5/15/2012 10:56:10 AM

 Jo, I just came across your goal and perhaps can share some insight. We all have what are some times called our 'Acts' that guide how we live out our lives. For example having an older brother I at times did not think I was good enough. He was great at everything. Funny this act forced me to become an overachiever. I studied hard, joined everything and became focused on proving to people that I'm not only good enough but the best.

This has draw backs because I would do things that were not really who I was to demonstrate to others I could do that. A few years back I started focusing on what was possible in my life. I looked at my accomplishments and changed the way I viewed them. Instead of making others jealous I could inspire others. If I could take away the look what I did and make people believe they could do it as well I will be able to look back and celebrate my achievements. This is what led me to founding My Life List. We all need a place to share what is important. A place to feel valued without judgement. This has been a huge experiment for the site and we have not focused on growth but setting the right tone for people to share with each other. I do hope in time we will be able to share the site with more people, but right now we have to make the members on the site feel valued and safe. 

I hope this makes sense. Keep celebrating your successes and becareful to not be too hard on yourself. Find out what is possible and build up to it. What we do here at MLL is not really something many people understand or care to. We know that on facebook post status note that you are no longer engaged watch everyone comment, post that you just ran a marathon and 25% of people will comment. We are just not conditioned to cheer yet for others... Hopefully we keep doing that here on MLL as I think its very important. 
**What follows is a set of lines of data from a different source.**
(* ===== verification/ConfluentSpec.v ===== *)
(** * What the Confluent provisioner runs

    The installation is a list of scripts run in order until one fails; what
    the list holds, and which of the settings it depends on. *)

From stdpp Require Import base strings list gmap.
From Stdlib Require Import ZArith Lia Ascii.
From S2P Require Import Prelude CppString External Enums Options Os AnswerFileData World Runner.
From S2P Require ScriptBuilder Network Connection Server ClusterData Cluster OsService.
From S2P Require Import Confluent.

Local Open Scope Z_scope.

(** ** Steps

    A step is a script that may not come about: building it can throw. *)

#[local] Instance Ok_inj {A} : Inj (=) (=) (Ok (A := A)).
Proof. by intros a b [= ->]. Qed.

Section steps.
Context `{Machine} (opts : Options).

Definition run_step (s : outcome string) : M World unit := script ← lift s; shell_cmd opts script.
Definition run_steps (l : list (outcome string)) : M World unit := for_each l run_step.

Lemma run_steps_cons s l w : run_steps (s :: l) w = (_ ← run_step s; run_steps l) w.
Proof. done. Qed.

Lemma run_steps_one s w : run_steps [s] w = run_step s w.
Proof. unfold run_steps. cbn [for_each]. unfold mbind, M_bind. by destruct (run_step s w) as [[[]| |] w1]. Qed.

Lemma run_steps_app l1 l2 w : run_steps (l1 ++ l2) w = (_ ← run_steps l1; run_steps l2) w.
Proof.
  revert w. induction l1 as [|s l1 IH]; intros w; [done|].
  unfold run_steps. cbn [app for_each]. unfold mbind, M_bind at 1 2 3.
  destruct (run_step s w) as [[[]| |] w1]; [|done..]. apply IH.
Qed.

(** The process a script is run by *)
Definition started (script : string) : command :=
  Bash ("set -xeu -o pipefail" +:+ ScriptBuilder.newline +:+ script).

(** How a run ends: what was started is a beginning of the list; everything
    was if it returns, and what is left begins with a script that could not be
    built if nothing that was started failed. *)
Definition ran (l : list (outcome string)) (w : World) (r : outcome unit) (w' : World) : Prop :=
  exists done rest, l = (Ok <$> done) ++ rest /\
    w_trace w' = w_trace w ++ (started <$> done) /\
    match r with
    | Ok _ => rest = []
    | Throw e =>
        (exists rest', rest = Throw e :: rest') \/
        exists before script w0, done = before ++ [script] /\ shell_cmd opts script w0 = (Throw e, w')
    | UB => (exists rest', rest = UB :: rest') \/
        exists before script w0, done = before ++ [script] /\ shell_cmd opts script w0 = (UB, w')
    end.

Lemma shell_cmd_trace script w : dryRun opts = false ->
  w_trace (shell_cmd opts script w).2 = w_trace w ++ [started script].
Proof.
  intros Hdry. unfold shell_cmd, unsafe_cmd, execute, started. rewrite Hdry. unfold mbind, M_bind. cbn.
  destruct (react w _) as [[[code out]| |] [files dirs]]; cbn; [|done..]. by destruct (code =? 0).
Qed.

Lemma run_steps_ran l w r w' : dryRun opts = false -> run_steps l w = (r, w') -> ran l w r w'.
Proof.
  intros Hdry. revert w. induction l as [|s l IH]; intros w.
  { intros [= <- <-]. exists [], []. split_and!; [done|by rewrite app_nil_r|done]. }
  unfold run_steps. cbn [for_each]. unfold mbind, M_bind at 1, run_step, mbind, M_bind, lift.
  destruct s as [script|e|].
  - pose proof (shell_cmd_trace script w Hdry) as Ht.
    destruct (shell_cmd opts script w) as [[[]|e|] w1] eqn:Hc; cbn [fst snd] in Ht.
    + intros (done & rest & -> & Htr & Hr)%IH. exists (script :: done), rest.
      split_and!; [done|by rewrite Htr, Ht, <- app_assoc|]. destruct r; [done|..].
      all: destruct Hr as [Hr | (before & s & w0 & -> & Hs)]; [by left|right]; by exists (script :: before), s, w0.
    + intros [= <- <-]. exists [script], l. split_and!; [done..|]. right. by exists [], script, w.
    + intros [= <- <-]. exists [script], l. split_and!; [done..|]. right. by exists [], script, w.
  - intros [= <- <-]. exists [], (Throw e :: l). split_and!; [done|by rewrite app_nil_r|]. left. by eexists.
  - intros [= <- <-]. exists [], (UB :: l). split_and!; [done|by rewrite app_nil_r|]. left. by eexists.
Qed.

(** Every script exits with zero. *)
Definition all_succeed : Prop := forall w script, exists out, (react w (started script)).1 = Ok (0, out).

Lemma shell_cmd_succeeds script w : dryRun opts = false -> all_succeed -> exists w', shell_cmd opts script w = (Ok tt, w').
Proof.
  intros Hdry Hs. unfold shell_cmd, unsafe_cmd, execute. rewrite Hdry. unfold mbind, M_bind. cbn [negb].
  destruct (Hs w script) as [out Hout]. unfold started in Hout.
  destruct (react w _) as [[[code o]| |] [files dirs]]; cbn in Hout; try done. injection Hout as -> ->. by eexists.
Qed.

Lemma run_steps_complete (scripts : list string) (w : World) : dryRun opts = false -> all_succeed ->
  exists w', run_steps (Ok <$> scripts) w = (Ok tt, w') /\ w_trace w' = w_trace w ++ (started <$> scripts).
Proof.
  intros Hdry Hs. assert (exists w', run_steps (Ok <$> scripts) w = (Ok tt, w')) as [w' Hw'].
  { revert w. induction scripts as [|script scripts IH]; intros w; [by eexists|].
    destruct (shell_cmd_succeeds script w Hdry Hs) as [w1 H1]. destruct (IH w1) as [w' Hw']. exists w'.
    cbn [fmap list_fmap]. rewrite run_steps_cons. unfold run_step. rewrite M_bind_assoc.
    rewrite (M_bind_ok (lift (Ok script)) _ w script w) by done. by rewrite (M_bind_ok _ _ _ _ _ H1). }
  exists w'. split; [done|]. destruct (run_steps_ran _ _ _ _ Hdry Hw') as (done & rest & Hl & Ht & ->).
  rewrite app_nil_r in Hl. apply (inj (fmap Ok)) in Hl. by rewrite Hl.
Qed.
End steps.

(** ** The installation *)

Section plan.
Context `{Asio} `{Machine} `{GKeyFile} (opts : Options) (cluster : ClusterData.Cluster) (answerfile : AnswerFile).

Definition node_steps (image : string) : list (outcome string) :=
  (fun node => buildNodeDefinitionScript (Cluster.networks cluster) node image) <$> ClusterData.k_nodes cluster.

Definition repair_step : outcome string :=
  ip ← headnode_address cluster;
  Ok (buildHeadnodeHostsRepairScript ip (Server.s_fqdn (headnode cluster)) (Server.s_hostname (headnode cluster))).

Definition registration (node : Server.Node) : string :=
  buildPbsNodeRegistrationCommand (Server.s_hostname (Server.n_server node)).

Definition pbs_steps : list (outcome string) :=
  if decide (queueKind cluster = Some Server.QueueKind.PBS)
  then ((fun node => Ok (registration node)) <$> ClusterData.k_nodes cluster) ++ [Ok "systemctl restart pbs"]
  else [].

(** The script that sets Confluent up and builds the image; each node; the
    hosts file; the nodes of PBS, which need both; the SSH keys. *)
Definition steps (image : string) (fields : Fields) : list (outcome string) :=
  [Ok (image_script image fields)] ++ node_steps image ++ [repair_step] ++ pbs_steps ++ [Ok "osdeploy initialize -l"].

Lemma addNodes_steps image w : addNodes opts cluster image w = run_steps opts (node_steps image) w.
Proof.
  unfold addNodes, node_steps, run_steps. revert w.
  induction (ClusterData.k_nodes cluster) as [|n l IH]; intros w; [done|]. cbn [fmap list_fmap for_each].
  apply M_bind_ext; [done|]. intros []. apply IH.
Qed.

Lemma registerPbsNodes_steps w : registerPbsNodes opts cluster w = run_steps opts pbs_steps w.
Proof.
  unfold registerPbsNodes, pbs_steps. case_decide; [|done]. revert w.
  induction (ClusterData.k_nodes cluster) as [|n l IH]; intros w; cbn [fmap list_fmap for_each app].
  - by rewrite run_steps_one.
  - rewrite M_bind_assoc, run_steps_cons. apply M_bind_ext; [done|]. intros []. apply IH.
Qed.

Context (osservice : OsService.IOSService).

Definition image_kernel (running : string) : option string :=
  selectConfluentImageKernelVersion (ClusterData.k_ofed cluster) (sy_kernel (system answerfile)) running.

Lemma install_steps kernel w w1 image fields :
  OsService.getKernelRunning osservice w = (Ok kernel, w1) ->
  buildConfluentImageName (computeOS cluster) = Ok image ->
  script_fields opts cluster answerfile image (image_kernel kernel) = Ok fields ->
  Confluent.install opts osservice cluster answerfile w = run_steps opts (steps image fields) w1.
Proof.
  intros Hk Hi Hf. unfold Confluent.install, steps. rewrite (M_bind_ok _ _ _ _ _ Hk), Hi.
  rewrite (M_bind_ok _ _ w1 image w1) by done. fold (image_kernel kernel). rewrite Hf.
  rewrite (M_bind_ok _ _ w1 fields w1) by done. rewrite run_steps_app. apply M_bind_ext.
  { by rewrite run_steps_one. }
  intros [] w2. rewrite run_steps_app. apply M_bind_ext; [apply addNodes_steps|]. intros [] w3.
  cbn [app]. rewrite run_steps_cons. unfold run_step at 1, repair_step. rewrite M_bind_assoc.
  destruct (headnode_address cluster) as [ip| |]; [|done..]. cbn [mbind outcome_bind].
  rewrite (M_bind_ok (lift (Ok ip)) _ w3 ip w3), (M_bind_ok (lift (Ok _)) _ w3 _ w3) by done.
  apply M_bind_ext; [done|].
  intros [] w4. rewrite run_steps_app. apply M_bind_ext; [apply registerPbsNodes_steps|]. intros [] w5.
  by rewrite run_steps_one.
Qed.
End plan.

(** ** Packages *)

Lemma joinPackages_loop_spec l joined :
  joinPackages_loop l joined =
  joined +:+ (if empty joined || bool_decide (filter (fun p => Is_true (negb (empty p))) l = []) then "" else " ") +:+
  concat_sep " " (filter (fun p => Is_true (negb (empty p))) l).
Proof.
  revert joined. induction l as [|p l IH]; intros joined; cbn [joinPackages_loop].
  - rewrite filter_nil, bool_decide_true, orb_true_r by done. by rewrite sapp_nil_r.
  - rewrite filter_cons. destruct p as [|c p]; cbn [empty negb]; [rewrite decide_False by (by intros []); apply IH|].
    rewrite decide_True by done. rewrite IH, (bool_decide_false (_ :: _ = [])), orb_false_r by done.
    set (f := filter _ l). assert (concat_sep " " (String c p :: f) =
      String c p +:+ (if bool_decide (f = []) then "" else " ") +:+ concat_sep " " f) as ->
      by (destruct f; [rewrite bool_decide_true by done; cbn [concat_sep]; by rewrite !sapp_nil_r|by rewrite bool_decide_false]).
    destruct joined as [|d s]; cbn [empty]; [done|]. cbn [orb].
    by rewrite !sapp_assoc.
Qed.

(** The packages of an image are joined by single blanks, and an empty name
    (that of no queue system) leaves no trace: there is never a blank too many. *)
Theorem joinPackages_spec (packages : list string) :
  joinPackages packages = concat_sep " " (filter (fun p => Is_true (negb (empty p))) packages).
Proof. unfold joinPackages. by rewrite joinPackages_loop_spec. Qed.

(** ** The kernel *)

Definition no_doca `{Asio} `{GKeyFile} (cluster : ClusterData.Cluster) (answerfile : AnswerFile) : Prop :=
  ClusterData.o_kind <$> ClusterData.k_ofed cluster <> Some OFEDKind.Doca \/
  nw_con_interface (application answerfile) = None.

Lemma drivers_kernel `{Asio} `{GKeyFile} cluster answerfile os k k' : no_doca cluster answerfile ->
  buildNodeImageOFEDCommands os (bool_decide (is_Some (nw_con_interface (application answerfile))))
    (ClusterData.k_ofed cluster) k =
  buildNodeImageOFEDCommands os (bool_decide (is_Some (nw_con_interface (application answerfile))))
    (ClusterData.k_ofed cluster) k'.
Proof.
  intros Hno. unfold buildNodeImageOFEDCommands. destruct (ClusterData.k_ofed cluster) as [o|] eqn:E; [|done].
  destruct Hno as [Hno | ->]; [|done]. rewrite E in Hno. destruct (negb _); [done|].
  by destruct (ClusterData.o_kind o) eqn:Ho; [|cbn in Hno; congruence|].
Qed.

Lemma script_fields_kernel `{Asio} `{GKeyFile} opts cluster answerfile image k k' kernel :
  no_doca cluster answerfile ->
  script_fields opts cluster (put_system (put_sy_kernel kernel (system answerfile)) answerfile) image k =
  script_fields opts cluster answerfile image k'.
Proof.
  intros Hno. pose proof (drivers_kernel cluster answerfile (computeOS cluster) k k' Hno) as Hk.
  unfold script_fields. repeat (apply outcome_bind_ext; intros ?). cbn [application put_system] in *.
  by rewrite Hk.
Qed.

(** ** The theorems *)

(** C13. Installing with Confluent, given the running kernel: if the image's name
    and every part of its script can be made, the scripts of [steps] are run in
    their order, each once, up to the first that fails or cannot be built, whose
    error is the outcome, and up to the last when none does; so the nodes of PBS
    are registered only after every node has been defined and the hosts file
    repaired.  If a part cannot be made, nothing is run at all. *)
Theorem confluent_installation `{Asio} `{Machine} `{GKeyFile} (opts : Options) (osservice : OsService.IOSService)
    (cluster : ClusterData.Cluster) (answerfile : AnswerFile) (kernel : string) (w w1 w' : World) (r : outcome unit) :
  dryRun opts = false -> OsService.getKernelRunning osservice w = (Ok kernel, w1) ->
  Confluent.install opts osservice cluster answerfile w = (r, w') ->
  match (image ← buildConfluentImageName (computeOS cluster);
         fields ← script_fields opts cluster answerfile image (image_kernel cluster answerfile kernel);
         Ok (image, fields)) with
  | Ok (image, fields) => ran opts (steps cluster image fields) w1 r w'
  | Throw e => r = Throw e /\ w' = w1
  | UB => r = UB /\ w' = w1
  end.
Proof.
  intros Hdry Hk Hi. destruct (buildConfluentImageName (computeOS cluster)) as [image|e|] eqn:Hn; cbn [mbind outcome_bind].
  - destruct (script_fields _ _ _ _ _) as [fields|e|] eqn:Hf; cbn [mbind outcome_bind].
    + rewrite (install_steps opts cluster answerfile osservice kernel w w1 image fields Hk Hn Hf) in Hi.
      by apply run_steps_ran.
    + unfold Confluent.install in Hi. rewrite (M_bind_ok _ _ _ _ _ Hk), Hn, (M_bind_ok (lift (Ok image)) _ w1 image w1) in Hi by done.
      fold (image_kernel cluster answerfile kernel) in Hi. rewrite Hf in Hi. by injection Hi as <- <-.
    + unfold Confluent.install in Hi. rewrite (M_bind_ok _ _ _ _ _ Hk), Hn, (M_bind_ok (lift (Ok image)) _ w1 image w1) in Hi by done.
      fold (image_kernel cluster answerfile kernel) in Hi. rewrite Hf in Hi. by injection Hi as <- <-.
  - unfold Confluent.install in Hi. rewrite (M_bind_ok _ _ _ _ _ Hk), Hn in Hi. by injection Hi as <- <-.
  - unfold Confluent.install in Hi. rewrite (M_bind_ok _ _ _ _ _ Hk), Hn in Hi. by injection Hi as <- <-.
Qed.

(** Although the installation announces that it uses the kernel of the
    answer file, without DOCA drivers on an application network that setting
    changes nothing: whatever kernel is asked for, the installation is the same. *)
Theorem configured_kernel_ignored `{Asio} `{Machine} `{GKeyFile} (opts : Options) (osservice : OsService.IOSService)
    (cluster : ClusterData.Cluster) (answerfile : AnswerFile) (kernel : option string) (w : World) :
  no_doca cluster answerfile ->
  Confluent.install opts osservice cluster
    (put_system (put_sy_kernel kernel (system answerfile)) answerfile) w =
  Confluent.install opts osservice cluster answerfile w.
Proof.
  intros Hno. unfold Confluent.install. apply M_bind_ext; [done|]. intros running w1.
  apply M_bind_ext; [done|]. intros image w2. apply M_bind_ext; [|done]. unfold lift.
  by rewrite (script_fields_kernel _ _ _ _ _ (image_kernel cluster answerfile running) kernel Hno).
Qed.

(** C14. When every script exits with zero and every part of the installation
    can be made, installing with Confluent gets to its end: it returns, having
    run each of its scripts once and in order. *)
Theorem confluent_completes `{Asio} `{Machine} `{GKeyFile} (opts : Options) (osservice : OsService.IOSService)
    (cluster : ClusterData.Cluster) (answerfile : AnswerFile) (kernel image : string) (fields : Fields)
    (scripts : list string) (w w1 : World) :
  dryRun opts = false -> OsService.getKernelRunning osservice w = (Ok kernel, w1) -> all_succeed ->
  buildConfluentImageName (computeOS cluster) = Ok image ->
  script_fields opts cluster answerfile image (image_kernel cluster answerfile kernel) = Ok fields ->
  steps cluster image fields = Ok <$> scripts ->
  exists w', Confluent.install opts osservice cluster answerfile w = (Ok tt, w') /\
    w_trace w' = w_trace w1 ++ (started <$> scripts).
Proof.
  intros Hdry Hk Hs Hi Hf Hl. rewrite (install_steps _ _ _ _ _ _ _ _ _ Hk Hi Hf), Hl. by apply run_steps_complete.
Qed.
Sorry for long note, but your thoughts touched me..

5/16/2012 11:52:21 PM

 Alexanderrob, you're so right. It's a long road to get to the point where you realize that, even once you've reached it it can be hard to remember sometimes. I'm fortunate to have been able to deepen friendships which are good for me and distance people who are negative or bad for me. My manager at Hallmark was such a wonderful, lively influence on me in many ways and truly got excited for others. It was beautiful to watch her interact with people. 

Bill, thank you. It's certainly encouraging to see that others grow and create wonderful things from their challenges. Thank you for MLL! It is truly helping me work on aspects of myself which can understandably be a struggle when you're far from close friends. By having a place to post goals and success stories in such a safe environment, my confidence seems to be growing on its own.